▸ **Try it**
Output only the lines below from the one containing "startswith (rev_str suf) (rev_str s)." to the one containing "(** ** [tokenize] *)", exactly as written, both ends kept.

[[ Source data open ]]

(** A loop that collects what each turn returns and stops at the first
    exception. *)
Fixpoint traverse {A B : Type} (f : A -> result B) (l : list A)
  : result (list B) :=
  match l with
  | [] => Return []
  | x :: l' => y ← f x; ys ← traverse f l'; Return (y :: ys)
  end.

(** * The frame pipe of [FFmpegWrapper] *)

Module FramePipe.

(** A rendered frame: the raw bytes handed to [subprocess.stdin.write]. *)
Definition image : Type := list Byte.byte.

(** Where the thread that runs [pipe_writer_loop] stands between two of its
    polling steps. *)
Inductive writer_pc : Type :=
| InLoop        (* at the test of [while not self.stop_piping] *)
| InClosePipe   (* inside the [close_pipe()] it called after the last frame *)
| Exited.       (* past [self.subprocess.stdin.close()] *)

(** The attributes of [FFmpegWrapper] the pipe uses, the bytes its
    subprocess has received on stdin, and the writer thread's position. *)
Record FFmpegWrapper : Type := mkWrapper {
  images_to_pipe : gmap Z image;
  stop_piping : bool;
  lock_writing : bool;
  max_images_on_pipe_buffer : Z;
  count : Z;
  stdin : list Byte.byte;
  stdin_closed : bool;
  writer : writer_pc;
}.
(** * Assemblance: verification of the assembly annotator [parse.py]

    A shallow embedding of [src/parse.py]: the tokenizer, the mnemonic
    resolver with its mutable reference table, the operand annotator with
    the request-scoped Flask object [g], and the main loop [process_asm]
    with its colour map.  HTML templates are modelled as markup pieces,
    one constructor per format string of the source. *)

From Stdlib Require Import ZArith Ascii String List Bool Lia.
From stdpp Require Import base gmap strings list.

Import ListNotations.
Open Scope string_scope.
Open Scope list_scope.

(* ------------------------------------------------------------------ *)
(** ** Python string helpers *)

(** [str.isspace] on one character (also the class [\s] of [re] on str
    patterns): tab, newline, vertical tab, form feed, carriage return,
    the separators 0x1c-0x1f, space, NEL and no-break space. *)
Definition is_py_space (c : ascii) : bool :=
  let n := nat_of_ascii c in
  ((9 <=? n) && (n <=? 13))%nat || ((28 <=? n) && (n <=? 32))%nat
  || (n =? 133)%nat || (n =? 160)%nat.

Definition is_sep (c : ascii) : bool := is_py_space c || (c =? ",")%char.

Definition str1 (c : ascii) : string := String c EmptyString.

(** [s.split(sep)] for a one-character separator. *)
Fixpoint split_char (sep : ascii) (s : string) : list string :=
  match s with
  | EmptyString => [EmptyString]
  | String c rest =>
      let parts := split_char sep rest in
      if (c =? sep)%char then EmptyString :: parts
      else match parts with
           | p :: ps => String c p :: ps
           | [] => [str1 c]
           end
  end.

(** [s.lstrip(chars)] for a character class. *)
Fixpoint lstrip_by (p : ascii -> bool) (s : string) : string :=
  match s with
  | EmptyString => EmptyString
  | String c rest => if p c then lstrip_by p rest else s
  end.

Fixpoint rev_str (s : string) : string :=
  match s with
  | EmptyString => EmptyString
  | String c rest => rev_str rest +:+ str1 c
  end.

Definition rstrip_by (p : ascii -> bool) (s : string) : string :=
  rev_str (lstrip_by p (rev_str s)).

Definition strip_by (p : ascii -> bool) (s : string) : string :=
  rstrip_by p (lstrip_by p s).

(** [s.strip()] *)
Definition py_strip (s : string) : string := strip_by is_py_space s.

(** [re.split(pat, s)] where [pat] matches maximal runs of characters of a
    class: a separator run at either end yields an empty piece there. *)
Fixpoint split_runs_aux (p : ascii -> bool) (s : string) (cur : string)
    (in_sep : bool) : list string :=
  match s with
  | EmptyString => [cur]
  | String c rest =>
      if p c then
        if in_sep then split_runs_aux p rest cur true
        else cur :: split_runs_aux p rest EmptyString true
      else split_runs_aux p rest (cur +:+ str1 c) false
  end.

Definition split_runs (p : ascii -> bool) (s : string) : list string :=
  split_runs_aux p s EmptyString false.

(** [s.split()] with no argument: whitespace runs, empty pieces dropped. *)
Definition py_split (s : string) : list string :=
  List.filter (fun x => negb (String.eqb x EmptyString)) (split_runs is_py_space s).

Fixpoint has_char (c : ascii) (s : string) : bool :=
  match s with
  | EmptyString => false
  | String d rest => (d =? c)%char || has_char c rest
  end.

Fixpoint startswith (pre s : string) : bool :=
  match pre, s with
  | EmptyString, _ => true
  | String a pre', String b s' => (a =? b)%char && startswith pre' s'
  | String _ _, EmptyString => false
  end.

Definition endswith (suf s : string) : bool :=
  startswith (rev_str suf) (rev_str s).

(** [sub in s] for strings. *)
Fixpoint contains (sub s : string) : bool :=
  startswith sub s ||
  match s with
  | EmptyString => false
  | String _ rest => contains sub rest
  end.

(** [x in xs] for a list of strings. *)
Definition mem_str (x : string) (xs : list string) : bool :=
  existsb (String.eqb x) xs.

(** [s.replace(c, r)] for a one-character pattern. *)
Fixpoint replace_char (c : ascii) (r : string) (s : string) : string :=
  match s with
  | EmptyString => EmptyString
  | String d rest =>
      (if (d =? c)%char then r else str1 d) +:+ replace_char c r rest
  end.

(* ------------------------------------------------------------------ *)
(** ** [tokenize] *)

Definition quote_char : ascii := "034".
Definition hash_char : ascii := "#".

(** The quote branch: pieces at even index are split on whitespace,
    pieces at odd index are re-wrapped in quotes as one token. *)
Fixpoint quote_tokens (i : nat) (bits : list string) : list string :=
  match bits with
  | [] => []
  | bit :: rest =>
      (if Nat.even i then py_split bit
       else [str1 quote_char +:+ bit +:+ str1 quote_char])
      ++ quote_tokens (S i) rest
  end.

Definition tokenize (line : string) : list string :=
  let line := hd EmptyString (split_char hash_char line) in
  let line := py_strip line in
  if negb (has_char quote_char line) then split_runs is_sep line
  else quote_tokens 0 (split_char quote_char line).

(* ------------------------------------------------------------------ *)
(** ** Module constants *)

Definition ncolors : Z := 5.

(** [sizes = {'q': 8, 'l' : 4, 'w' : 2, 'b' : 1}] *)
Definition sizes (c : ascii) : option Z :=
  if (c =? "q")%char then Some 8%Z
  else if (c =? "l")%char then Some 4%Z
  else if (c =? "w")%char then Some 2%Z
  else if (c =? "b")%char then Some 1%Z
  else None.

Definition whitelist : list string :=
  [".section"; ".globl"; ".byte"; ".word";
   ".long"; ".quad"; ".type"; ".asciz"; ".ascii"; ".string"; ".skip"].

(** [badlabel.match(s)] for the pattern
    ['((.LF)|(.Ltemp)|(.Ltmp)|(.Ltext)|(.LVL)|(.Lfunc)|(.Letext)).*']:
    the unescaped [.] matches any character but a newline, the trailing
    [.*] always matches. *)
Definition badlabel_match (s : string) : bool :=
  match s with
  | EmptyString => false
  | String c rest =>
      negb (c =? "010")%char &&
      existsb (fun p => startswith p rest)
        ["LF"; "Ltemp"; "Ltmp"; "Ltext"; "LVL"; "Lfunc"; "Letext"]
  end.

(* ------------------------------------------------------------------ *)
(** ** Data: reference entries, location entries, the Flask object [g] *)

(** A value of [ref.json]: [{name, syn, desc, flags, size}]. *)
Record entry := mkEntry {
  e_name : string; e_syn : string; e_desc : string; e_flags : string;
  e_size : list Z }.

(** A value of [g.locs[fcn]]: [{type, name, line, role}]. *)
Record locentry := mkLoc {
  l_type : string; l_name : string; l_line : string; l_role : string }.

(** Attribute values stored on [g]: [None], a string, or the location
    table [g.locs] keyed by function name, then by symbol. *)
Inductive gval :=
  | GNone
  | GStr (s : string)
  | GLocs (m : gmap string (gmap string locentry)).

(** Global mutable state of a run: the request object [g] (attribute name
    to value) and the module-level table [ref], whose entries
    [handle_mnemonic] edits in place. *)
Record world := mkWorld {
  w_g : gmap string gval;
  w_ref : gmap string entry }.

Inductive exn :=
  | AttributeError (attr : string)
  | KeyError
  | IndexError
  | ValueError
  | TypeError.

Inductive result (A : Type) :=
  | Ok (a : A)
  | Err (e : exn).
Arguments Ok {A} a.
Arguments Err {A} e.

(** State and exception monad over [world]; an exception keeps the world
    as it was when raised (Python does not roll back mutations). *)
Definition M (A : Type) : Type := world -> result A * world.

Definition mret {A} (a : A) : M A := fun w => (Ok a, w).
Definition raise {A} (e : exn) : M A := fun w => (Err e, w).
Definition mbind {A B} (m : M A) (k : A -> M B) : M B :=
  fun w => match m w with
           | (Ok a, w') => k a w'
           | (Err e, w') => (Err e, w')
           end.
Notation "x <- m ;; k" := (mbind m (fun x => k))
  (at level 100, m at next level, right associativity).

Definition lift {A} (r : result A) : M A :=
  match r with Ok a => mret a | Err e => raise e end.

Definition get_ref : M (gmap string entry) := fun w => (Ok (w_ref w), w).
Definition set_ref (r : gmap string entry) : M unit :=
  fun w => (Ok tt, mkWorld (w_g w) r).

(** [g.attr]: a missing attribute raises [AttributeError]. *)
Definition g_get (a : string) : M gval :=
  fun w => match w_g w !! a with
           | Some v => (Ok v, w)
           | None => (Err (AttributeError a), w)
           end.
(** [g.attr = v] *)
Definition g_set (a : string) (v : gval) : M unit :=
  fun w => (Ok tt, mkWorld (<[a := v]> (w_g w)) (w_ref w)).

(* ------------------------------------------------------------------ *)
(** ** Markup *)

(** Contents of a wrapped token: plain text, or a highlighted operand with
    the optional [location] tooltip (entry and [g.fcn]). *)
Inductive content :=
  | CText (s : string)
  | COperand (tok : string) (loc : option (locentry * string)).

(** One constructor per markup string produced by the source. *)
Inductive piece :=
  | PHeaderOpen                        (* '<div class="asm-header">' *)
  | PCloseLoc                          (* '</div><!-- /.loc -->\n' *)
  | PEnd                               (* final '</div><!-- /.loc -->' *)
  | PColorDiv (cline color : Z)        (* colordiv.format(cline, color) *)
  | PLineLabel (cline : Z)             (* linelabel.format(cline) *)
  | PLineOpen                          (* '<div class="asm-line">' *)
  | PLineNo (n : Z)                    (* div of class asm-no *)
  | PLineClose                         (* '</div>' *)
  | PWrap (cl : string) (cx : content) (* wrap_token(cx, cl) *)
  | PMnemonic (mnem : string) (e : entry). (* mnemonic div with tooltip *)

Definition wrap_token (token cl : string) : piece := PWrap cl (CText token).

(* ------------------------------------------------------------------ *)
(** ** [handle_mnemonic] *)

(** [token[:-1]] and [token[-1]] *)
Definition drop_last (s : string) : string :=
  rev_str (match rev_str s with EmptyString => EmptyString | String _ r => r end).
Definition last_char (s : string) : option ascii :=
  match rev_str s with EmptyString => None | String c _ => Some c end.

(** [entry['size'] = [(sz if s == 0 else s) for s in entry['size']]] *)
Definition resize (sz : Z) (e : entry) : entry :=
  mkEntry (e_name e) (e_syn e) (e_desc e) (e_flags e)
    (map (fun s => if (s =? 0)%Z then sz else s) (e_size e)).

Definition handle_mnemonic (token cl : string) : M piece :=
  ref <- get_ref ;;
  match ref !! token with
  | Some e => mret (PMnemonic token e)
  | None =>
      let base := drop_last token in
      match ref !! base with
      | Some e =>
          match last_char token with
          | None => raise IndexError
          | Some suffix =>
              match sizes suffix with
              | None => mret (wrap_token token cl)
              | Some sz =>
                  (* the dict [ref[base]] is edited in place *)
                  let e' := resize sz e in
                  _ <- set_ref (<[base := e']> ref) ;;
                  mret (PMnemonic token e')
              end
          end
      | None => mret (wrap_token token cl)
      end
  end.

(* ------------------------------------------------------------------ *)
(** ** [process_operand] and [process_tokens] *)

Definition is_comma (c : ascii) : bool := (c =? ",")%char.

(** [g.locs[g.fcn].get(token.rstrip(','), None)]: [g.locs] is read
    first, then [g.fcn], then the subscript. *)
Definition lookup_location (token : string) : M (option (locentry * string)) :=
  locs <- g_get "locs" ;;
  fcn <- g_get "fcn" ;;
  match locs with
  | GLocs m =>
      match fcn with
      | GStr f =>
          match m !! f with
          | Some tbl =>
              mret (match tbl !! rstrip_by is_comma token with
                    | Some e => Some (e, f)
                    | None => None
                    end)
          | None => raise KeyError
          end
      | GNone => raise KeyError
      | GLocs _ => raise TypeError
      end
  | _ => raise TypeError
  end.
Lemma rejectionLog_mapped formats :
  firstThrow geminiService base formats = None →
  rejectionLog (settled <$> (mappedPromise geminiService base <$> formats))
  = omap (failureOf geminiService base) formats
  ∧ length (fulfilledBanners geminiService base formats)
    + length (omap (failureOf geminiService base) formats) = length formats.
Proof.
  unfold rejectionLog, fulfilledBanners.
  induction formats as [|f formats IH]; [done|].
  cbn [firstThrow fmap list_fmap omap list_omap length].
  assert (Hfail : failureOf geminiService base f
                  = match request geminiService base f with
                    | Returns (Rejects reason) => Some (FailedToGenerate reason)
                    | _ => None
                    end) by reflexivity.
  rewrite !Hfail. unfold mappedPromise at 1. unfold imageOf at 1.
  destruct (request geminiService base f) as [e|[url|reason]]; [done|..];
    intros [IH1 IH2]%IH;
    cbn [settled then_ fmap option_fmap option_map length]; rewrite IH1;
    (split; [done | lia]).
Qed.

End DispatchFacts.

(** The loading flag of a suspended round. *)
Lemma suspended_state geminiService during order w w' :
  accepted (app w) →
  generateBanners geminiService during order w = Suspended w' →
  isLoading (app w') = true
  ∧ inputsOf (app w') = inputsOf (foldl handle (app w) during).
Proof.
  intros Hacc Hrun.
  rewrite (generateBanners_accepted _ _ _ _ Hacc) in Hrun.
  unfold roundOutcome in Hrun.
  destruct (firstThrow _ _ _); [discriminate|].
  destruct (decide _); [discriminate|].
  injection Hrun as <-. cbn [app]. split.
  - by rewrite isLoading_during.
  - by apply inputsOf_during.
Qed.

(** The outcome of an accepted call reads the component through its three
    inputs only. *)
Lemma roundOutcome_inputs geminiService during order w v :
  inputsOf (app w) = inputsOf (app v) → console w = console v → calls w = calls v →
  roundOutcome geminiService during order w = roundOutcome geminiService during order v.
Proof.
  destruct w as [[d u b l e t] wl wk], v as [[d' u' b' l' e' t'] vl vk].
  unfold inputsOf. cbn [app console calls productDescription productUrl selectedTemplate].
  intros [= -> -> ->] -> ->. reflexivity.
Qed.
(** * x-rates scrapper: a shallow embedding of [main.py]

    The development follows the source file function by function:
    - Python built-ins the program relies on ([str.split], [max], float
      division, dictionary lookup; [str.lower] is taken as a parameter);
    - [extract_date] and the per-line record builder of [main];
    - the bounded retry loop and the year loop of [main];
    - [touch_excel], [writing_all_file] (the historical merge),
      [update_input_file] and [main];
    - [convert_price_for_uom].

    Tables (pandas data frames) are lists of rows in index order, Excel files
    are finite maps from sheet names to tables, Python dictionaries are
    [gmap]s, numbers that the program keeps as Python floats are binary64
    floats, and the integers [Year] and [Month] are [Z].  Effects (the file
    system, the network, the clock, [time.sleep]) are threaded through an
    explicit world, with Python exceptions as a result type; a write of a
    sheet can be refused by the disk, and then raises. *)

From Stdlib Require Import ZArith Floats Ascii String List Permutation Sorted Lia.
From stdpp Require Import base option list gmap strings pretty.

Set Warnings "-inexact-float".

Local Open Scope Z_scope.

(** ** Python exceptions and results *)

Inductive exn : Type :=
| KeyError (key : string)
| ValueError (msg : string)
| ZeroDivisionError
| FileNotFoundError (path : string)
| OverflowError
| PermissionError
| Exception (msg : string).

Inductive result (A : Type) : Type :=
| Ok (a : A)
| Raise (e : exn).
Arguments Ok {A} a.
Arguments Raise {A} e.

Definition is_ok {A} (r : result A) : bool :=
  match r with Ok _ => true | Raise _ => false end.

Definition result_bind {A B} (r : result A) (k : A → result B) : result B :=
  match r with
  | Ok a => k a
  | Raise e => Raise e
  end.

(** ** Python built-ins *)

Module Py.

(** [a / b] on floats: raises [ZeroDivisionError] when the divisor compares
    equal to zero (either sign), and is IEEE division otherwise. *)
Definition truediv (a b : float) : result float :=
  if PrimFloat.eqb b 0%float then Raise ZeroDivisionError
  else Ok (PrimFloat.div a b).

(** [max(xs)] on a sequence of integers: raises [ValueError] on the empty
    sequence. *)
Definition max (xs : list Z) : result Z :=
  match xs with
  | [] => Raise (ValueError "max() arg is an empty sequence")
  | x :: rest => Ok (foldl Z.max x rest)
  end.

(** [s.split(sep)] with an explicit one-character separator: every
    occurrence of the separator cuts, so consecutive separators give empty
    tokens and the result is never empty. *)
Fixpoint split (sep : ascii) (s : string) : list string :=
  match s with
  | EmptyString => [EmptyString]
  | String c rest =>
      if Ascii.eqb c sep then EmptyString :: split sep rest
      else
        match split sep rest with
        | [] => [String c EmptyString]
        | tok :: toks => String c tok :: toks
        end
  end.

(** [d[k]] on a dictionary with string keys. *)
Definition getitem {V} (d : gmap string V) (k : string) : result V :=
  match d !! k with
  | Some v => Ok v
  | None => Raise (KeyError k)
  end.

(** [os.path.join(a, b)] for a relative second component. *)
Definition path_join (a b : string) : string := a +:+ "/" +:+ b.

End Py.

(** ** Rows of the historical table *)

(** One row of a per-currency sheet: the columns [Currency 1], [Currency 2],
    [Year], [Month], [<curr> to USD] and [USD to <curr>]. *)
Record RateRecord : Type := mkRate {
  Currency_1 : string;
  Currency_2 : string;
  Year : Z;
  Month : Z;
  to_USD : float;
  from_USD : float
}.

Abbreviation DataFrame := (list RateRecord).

[[ Source data closed ]]

▸ **Output for this task**
  startswith (rev_str suf) (rev_str s).

(** [sub in s] for strings. *)
Fixpoint contains (sub s : string) : bool :=
  startswith sub s ||
  match s with
  | EmptyString => false
  | String _ rest => contains sub rest
  end.

(** [x in xs] for a list of strings. *)
Definition mem_str (x : string) (xs : list string) : bool :=
  existsb (String.eqb x) xs.

(** [s.replace(c, r)] for a one-character pattern. *)
Fixpoint replace_char (c : ascii) (r : string) (s : string) : string :=
  match s with
  | EmptyString => EmptyString
  | String d rest =>
      (if (d =? c)%char then r else str1 d) +:+ replace_char c r rest
  end.

(* ------------------------------------------------------------------ *)
(** ** [tokenize] *)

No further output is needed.